Both the line with "Definition PopulateMap (value" and the line with "(Values o1 inLeftS, Values o2 inRightS)." in the records below must appear in the output, along with every line between them, exactly and with nothing added.

----- Data to process

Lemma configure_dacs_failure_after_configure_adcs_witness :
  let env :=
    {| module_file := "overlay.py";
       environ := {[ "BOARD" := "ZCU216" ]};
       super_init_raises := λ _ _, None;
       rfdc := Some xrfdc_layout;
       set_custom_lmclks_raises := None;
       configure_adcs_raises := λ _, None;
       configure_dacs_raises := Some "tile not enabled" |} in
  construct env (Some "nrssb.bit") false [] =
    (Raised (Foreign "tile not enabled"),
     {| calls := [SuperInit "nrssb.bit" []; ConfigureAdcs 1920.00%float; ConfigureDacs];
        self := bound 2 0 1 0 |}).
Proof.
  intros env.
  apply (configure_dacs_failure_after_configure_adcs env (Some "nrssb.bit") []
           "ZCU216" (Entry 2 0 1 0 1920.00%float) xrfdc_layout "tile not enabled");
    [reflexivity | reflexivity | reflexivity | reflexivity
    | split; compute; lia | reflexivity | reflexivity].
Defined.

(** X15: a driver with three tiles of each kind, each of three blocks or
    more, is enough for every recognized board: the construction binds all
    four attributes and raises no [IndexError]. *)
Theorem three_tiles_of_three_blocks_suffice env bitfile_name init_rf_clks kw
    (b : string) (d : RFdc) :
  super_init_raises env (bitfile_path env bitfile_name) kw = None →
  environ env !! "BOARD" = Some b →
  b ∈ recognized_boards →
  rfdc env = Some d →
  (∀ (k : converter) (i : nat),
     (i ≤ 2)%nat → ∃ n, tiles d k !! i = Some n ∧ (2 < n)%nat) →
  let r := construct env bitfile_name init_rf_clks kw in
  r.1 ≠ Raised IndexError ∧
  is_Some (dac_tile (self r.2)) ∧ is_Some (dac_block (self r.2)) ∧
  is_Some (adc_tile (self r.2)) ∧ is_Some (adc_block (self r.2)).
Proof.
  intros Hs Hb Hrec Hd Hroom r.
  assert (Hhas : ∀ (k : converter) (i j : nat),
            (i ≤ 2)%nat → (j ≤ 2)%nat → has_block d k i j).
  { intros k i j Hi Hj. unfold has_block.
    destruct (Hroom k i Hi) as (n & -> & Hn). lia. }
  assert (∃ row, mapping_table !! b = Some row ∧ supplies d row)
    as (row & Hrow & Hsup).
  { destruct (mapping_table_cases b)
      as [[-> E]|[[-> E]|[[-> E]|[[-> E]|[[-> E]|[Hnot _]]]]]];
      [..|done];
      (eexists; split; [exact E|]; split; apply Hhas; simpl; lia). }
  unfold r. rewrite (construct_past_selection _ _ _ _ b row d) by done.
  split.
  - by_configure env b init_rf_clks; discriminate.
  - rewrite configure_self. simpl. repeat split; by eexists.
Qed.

----------
----- Data to process

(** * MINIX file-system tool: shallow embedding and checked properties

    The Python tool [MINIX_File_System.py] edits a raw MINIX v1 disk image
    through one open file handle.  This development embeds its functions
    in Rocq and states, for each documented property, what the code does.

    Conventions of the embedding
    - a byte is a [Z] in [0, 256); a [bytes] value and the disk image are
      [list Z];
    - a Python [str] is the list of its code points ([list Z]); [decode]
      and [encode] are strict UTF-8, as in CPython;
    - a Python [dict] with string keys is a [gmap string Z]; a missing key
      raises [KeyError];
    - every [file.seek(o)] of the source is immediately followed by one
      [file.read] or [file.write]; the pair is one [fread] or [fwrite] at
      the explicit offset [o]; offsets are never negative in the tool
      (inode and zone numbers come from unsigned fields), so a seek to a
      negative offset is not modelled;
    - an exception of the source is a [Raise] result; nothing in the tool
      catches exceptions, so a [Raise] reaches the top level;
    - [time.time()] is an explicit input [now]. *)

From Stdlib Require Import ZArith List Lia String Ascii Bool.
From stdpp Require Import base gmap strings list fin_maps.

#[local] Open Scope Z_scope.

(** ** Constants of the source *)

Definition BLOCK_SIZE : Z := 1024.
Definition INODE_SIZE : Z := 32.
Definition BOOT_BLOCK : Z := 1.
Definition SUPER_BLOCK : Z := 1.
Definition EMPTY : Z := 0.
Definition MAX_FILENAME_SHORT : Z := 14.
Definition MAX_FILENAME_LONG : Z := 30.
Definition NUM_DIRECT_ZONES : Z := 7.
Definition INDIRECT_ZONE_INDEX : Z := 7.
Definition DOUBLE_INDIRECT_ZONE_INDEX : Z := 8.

----------
----- Data to process

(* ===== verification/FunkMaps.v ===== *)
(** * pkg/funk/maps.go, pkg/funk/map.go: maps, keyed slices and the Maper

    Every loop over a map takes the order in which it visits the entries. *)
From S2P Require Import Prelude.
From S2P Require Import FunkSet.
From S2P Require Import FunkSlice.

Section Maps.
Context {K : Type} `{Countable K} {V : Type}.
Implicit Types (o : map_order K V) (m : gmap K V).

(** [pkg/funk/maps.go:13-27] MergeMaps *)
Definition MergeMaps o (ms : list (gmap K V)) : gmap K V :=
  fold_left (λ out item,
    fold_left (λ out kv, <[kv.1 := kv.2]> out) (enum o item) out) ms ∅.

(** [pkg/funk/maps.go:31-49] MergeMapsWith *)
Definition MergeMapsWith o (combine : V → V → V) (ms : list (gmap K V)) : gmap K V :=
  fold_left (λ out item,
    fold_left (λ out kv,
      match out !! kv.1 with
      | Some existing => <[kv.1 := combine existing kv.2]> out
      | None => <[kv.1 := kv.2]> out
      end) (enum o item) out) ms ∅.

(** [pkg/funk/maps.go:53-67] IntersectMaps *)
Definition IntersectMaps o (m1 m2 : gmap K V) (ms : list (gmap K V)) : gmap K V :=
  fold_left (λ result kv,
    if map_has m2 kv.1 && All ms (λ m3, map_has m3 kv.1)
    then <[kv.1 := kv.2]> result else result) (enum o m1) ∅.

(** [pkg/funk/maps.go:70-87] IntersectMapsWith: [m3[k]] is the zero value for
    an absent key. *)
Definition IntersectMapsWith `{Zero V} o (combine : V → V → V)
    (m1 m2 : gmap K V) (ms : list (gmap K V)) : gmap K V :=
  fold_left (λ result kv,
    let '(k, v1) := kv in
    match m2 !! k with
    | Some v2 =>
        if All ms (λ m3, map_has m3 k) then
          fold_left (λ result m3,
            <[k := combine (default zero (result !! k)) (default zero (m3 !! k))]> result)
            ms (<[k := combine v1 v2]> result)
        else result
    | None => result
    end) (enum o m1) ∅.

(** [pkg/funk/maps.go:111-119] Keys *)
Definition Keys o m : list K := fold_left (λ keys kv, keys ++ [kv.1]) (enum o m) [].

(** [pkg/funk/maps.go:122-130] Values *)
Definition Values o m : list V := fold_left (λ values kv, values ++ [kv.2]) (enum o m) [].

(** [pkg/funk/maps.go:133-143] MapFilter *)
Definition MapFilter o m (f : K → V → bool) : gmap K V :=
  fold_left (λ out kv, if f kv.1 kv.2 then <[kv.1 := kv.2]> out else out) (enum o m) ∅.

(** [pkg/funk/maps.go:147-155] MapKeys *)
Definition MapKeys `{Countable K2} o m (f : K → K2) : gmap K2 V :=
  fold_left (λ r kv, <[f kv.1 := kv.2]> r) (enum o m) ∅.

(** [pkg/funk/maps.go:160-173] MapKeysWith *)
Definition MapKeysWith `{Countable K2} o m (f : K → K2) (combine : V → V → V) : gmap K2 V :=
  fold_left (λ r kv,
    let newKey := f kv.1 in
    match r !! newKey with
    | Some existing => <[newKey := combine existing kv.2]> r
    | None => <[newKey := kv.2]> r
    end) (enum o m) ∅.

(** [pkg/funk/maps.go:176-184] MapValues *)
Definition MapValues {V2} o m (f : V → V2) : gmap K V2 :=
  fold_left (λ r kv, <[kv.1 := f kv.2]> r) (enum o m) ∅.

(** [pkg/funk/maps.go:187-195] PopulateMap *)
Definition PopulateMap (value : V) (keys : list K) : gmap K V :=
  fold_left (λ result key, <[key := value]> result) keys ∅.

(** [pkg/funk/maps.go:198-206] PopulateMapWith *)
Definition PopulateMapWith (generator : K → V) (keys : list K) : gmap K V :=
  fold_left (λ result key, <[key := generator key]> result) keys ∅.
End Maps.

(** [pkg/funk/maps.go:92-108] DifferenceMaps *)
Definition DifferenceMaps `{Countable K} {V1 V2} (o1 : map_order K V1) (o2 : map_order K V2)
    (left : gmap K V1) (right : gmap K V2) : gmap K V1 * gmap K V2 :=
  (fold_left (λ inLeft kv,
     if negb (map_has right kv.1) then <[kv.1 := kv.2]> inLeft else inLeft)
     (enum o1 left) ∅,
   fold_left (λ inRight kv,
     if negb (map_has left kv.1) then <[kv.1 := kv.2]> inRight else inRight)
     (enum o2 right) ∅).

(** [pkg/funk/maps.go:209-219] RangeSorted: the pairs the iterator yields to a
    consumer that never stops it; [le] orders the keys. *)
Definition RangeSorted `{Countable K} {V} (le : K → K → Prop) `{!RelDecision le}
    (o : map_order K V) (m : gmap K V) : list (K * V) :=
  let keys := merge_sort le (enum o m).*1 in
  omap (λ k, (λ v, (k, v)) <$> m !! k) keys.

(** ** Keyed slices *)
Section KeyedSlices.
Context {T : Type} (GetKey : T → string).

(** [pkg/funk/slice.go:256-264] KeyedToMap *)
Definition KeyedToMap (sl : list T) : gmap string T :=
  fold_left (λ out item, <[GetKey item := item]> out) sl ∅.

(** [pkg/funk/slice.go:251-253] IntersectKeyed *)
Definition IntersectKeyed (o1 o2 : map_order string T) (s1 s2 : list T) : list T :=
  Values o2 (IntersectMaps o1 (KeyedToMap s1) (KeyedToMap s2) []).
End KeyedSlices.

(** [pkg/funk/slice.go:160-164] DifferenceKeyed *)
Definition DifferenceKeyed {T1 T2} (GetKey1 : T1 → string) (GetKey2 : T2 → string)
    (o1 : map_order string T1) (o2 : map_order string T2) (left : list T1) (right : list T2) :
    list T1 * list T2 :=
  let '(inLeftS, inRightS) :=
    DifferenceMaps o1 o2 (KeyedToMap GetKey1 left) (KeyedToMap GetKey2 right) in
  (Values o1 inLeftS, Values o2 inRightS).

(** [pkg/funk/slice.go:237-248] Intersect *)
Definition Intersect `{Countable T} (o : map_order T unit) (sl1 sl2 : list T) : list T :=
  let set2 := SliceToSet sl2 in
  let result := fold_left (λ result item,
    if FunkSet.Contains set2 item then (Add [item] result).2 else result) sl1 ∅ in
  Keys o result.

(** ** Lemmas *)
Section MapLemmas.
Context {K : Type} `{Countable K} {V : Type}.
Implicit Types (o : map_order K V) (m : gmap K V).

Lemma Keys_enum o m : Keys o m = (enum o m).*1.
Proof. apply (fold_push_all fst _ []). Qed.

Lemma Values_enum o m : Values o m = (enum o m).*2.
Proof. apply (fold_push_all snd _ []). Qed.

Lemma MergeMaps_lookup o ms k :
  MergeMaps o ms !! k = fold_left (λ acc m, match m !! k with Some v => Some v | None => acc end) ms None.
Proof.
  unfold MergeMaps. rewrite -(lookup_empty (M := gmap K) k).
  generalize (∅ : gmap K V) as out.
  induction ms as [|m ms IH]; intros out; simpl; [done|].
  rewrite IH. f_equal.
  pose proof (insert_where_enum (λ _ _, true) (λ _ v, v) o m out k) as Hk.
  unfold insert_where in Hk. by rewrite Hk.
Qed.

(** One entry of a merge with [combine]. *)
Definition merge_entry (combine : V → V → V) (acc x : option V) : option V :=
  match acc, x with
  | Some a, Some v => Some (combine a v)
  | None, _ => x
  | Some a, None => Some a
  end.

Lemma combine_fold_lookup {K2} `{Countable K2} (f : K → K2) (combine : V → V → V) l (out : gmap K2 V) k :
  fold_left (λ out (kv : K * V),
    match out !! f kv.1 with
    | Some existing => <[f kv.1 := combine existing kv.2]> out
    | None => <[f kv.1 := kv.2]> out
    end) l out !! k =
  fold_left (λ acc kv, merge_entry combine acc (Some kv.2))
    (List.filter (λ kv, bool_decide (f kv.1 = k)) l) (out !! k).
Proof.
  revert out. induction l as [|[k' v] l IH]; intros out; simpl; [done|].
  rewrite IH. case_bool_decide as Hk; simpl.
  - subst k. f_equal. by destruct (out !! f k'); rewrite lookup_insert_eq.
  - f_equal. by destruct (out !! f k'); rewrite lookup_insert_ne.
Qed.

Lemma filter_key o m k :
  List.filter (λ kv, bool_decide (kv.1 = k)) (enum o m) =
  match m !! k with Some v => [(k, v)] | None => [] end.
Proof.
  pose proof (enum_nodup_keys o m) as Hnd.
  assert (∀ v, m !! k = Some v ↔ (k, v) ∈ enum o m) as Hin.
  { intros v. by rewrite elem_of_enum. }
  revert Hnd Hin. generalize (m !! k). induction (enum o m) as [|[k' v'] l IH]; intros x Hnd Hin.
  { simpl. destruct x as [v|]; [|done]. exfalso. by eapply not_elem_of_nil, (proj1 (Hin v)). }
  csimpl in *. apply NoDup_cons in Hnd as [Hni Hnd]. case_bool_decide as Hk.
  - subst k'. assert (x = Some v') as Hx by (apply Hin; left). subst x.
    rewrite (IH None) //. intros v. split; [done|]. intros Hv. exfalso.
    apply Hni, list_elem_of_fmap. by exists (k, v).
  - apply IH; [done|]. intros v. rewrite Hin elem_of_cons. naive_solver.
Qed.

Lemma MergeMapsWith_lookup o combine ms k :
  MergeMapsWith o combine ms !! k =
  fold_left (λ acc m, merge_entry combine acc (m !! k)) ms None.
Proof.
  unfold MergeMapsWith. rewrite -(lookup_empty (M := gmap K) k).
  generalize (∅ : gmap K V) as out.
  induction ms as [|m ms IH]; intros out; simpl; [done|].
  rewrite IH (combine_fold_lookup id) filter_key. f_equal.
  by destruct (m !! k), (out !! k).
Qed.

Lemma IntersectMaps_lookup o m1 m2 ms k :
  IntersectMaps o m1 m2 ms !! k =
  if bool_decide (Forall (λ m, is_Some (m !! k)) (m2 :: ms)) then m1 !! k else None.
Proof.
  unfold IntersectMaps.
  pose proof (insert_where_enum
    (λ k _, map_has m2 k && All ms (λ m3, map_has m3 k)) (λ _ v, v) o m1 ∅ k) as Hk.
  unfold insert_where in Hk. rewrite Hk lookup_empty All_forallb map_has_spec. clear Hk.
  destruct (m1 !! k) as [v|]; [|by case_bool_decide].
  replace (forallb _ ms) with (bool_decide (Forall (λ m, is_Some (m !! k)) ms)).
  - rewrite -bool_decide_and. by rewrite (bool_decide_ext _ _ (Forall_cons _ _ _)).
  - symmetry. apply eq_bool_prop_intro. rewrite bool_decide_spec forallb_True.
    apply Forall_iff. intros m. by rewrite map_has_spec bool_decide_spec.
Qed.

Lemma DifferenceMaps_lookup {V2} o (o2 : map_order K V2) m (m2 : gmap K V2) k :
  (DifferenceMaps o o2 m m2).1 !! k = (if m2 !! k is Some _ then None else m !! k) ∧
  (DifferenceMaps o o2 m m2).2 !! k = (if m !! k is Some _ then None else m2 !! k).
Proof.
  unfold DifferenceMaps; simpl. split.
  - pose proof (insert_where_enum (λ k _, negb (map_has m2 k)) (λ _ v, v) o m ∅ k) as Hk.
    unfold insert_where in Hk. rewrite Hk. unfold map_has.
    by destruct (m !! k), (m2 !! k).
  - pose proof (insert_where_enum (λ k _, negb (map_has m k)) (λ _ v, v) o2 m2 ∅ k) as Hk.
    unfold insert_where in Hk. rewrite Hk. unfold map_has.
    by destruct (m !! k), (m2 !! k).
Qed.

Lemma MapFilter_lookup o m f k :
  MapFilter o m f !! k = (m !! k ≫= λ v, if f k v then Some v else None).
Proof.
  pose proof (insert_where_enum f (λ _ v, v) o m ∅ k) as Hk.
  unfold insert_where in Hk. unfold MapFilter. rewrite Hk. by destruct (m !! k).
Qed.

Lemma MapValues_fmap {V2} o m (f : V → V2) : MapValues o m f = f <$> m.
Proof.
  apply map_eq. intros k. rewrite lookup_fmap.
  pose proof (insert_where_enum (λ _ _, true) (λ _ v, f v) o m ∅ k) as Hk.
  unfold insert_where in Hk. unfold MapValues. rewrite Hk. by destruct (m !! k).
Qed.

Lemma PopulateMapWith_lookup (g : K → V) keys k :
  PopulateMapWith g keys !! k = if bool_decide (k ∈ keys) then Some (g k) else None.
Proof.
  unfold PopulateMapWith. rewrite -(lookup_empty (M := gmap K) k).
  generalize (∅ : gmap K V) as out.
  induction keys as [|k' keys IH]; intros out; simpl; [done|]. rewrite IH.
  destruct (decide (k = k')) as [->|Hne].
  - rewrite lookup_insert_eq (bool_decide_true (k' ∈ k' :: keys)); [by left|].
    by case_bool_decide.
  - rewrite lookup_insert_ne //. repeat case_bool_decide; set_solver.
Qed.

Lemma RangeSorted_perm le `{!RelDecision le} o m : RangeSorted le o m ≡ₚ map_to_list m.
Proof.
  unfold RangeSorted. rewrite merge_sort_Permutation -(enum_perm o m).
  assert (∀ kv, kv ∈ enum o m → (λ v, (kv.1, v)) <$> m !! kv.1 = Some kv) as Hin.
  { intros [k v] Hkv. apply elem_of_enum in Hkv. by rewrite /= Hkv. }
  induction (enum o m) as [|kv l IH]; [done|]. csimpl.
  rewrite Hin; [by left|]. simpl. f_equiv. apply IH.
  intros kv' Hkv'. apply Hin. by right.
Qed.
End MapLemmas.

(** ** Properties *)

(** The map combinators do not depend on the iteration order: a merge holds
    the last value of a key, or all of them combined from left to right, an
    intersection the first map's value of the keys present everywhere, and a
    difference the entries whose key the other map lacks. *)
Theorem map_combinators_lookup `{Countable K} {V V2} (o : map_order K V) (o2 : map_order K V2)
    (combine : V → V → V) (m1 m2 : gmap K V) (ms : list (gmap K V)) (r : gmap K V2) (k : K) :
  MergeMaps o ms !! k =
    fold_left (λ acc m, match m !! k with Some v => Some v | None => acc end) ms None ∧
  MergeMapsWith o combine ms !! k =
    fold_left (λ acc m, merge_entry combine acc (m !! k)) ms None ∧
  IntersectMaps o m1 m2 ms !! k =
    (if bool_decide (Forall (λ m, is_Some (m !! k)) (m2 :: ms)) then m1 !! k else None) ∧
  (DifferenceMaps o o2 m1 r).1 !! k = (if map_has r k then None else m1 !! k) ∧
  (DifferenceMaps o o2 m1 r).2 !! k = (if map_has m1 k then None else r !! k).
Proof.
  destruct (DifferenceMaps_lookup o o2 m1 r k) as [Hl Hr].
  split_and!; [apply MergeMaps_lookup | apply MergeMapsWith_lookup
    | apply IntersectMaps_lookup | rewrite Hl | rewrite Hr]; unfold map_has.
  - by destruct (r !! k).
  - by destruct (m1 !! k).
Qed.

----------

Exercise output.
Definition PopulateMap (value : V) (keys : list K) : gmap K V :=
  fold_left (λ result key, <[key := value]> result) keys ∅.

(** [pkg/funk/maps.go:198-206] PopulateMapWith *)
Definition PopulateMapWith (generator : K → V) (keys : list K) : gmap K V :=
  fold_left (λ result key, <[key := generator key]> result) keys ∅.
End Maps.

(** [pkg/funk/maps.go:92-108] DifferenceMaps *)
Definition DifferenceMaps `{Countable K} {V1 V2} (o1 : map_order K V1) (o2 : map_order K V2)
    (left : gmap K V1) (right : gmap K V2) : gmap K V1 * gmap K V2 :=
  (fold_left (λ inLeft kv,
     if negb (map_has right kv.1) then <[kv.1 := kv.2]> inLeft else inLeft)
     (enum o1 left) ∅,
   fold_left (λ inRight kv,
     if negb (map_has left kv.1) then <[kv.1 := kv.2]> inRight else inRight)
     (enum o2 right) ∅).

(** [pkg/funk/maps.go:209-219] RangeSorted: the pairs the iterator yields to a
    consumer that never stops it; [le] orders the keys. *)
Definition RangeSorted `{Countable K} {V} (le : K → K → Prop) `{!RelDecision le}
    (o : map_order K V) (m : gmap K V) : list (K * V) :=
  let keys := merge_sort le (enum o m).*1 in
  omap (λ k, (λ v, (k, v)) <$> m !! k) keys.

(** ** Keyed slices *)
Section KeyedSlices.
Context {T : Type} (GetKey : T → string).

(** [pkg/funk/slice.go:256-264] KeyedToMap *)
Definition KeyedToMap (sl : list T) : gmap string T :=
  fold_left (λ out item, <[GetKey item := item]> out) sl ∅.

(** [pkg/funk/slice.go:251-253] IntersectKeyed *)
Definition IntersectKeyed (o1 o2 : map_order string T) (s1 s2 : list T) : list T :=
  Values o2 (IntersectMaps o1 (KeyedToMap s1) (KeyedToMap s2) []).
End KeyedSlices.

(** [pkg/funk/slice.go:160-164] DifferenceKeyed *)
Definition DifferenceKeyed {T1 T2} (GetKey1 : T1 → string) (GetKey2 : T2 → string)
    (o1 : map_order string T1) (o2 : map_order string T2) (left : list T1) (right : list T2) :
    list T1 * list T2 :=
  let '(inLeftS, inRightS) :=
    DifferenceMaps o1 o2 (KeyedToMap GetKey1 left) (KeyedToMap GetKey2 right) in
  (Values o1 inLeftS, Values o2 inRightS).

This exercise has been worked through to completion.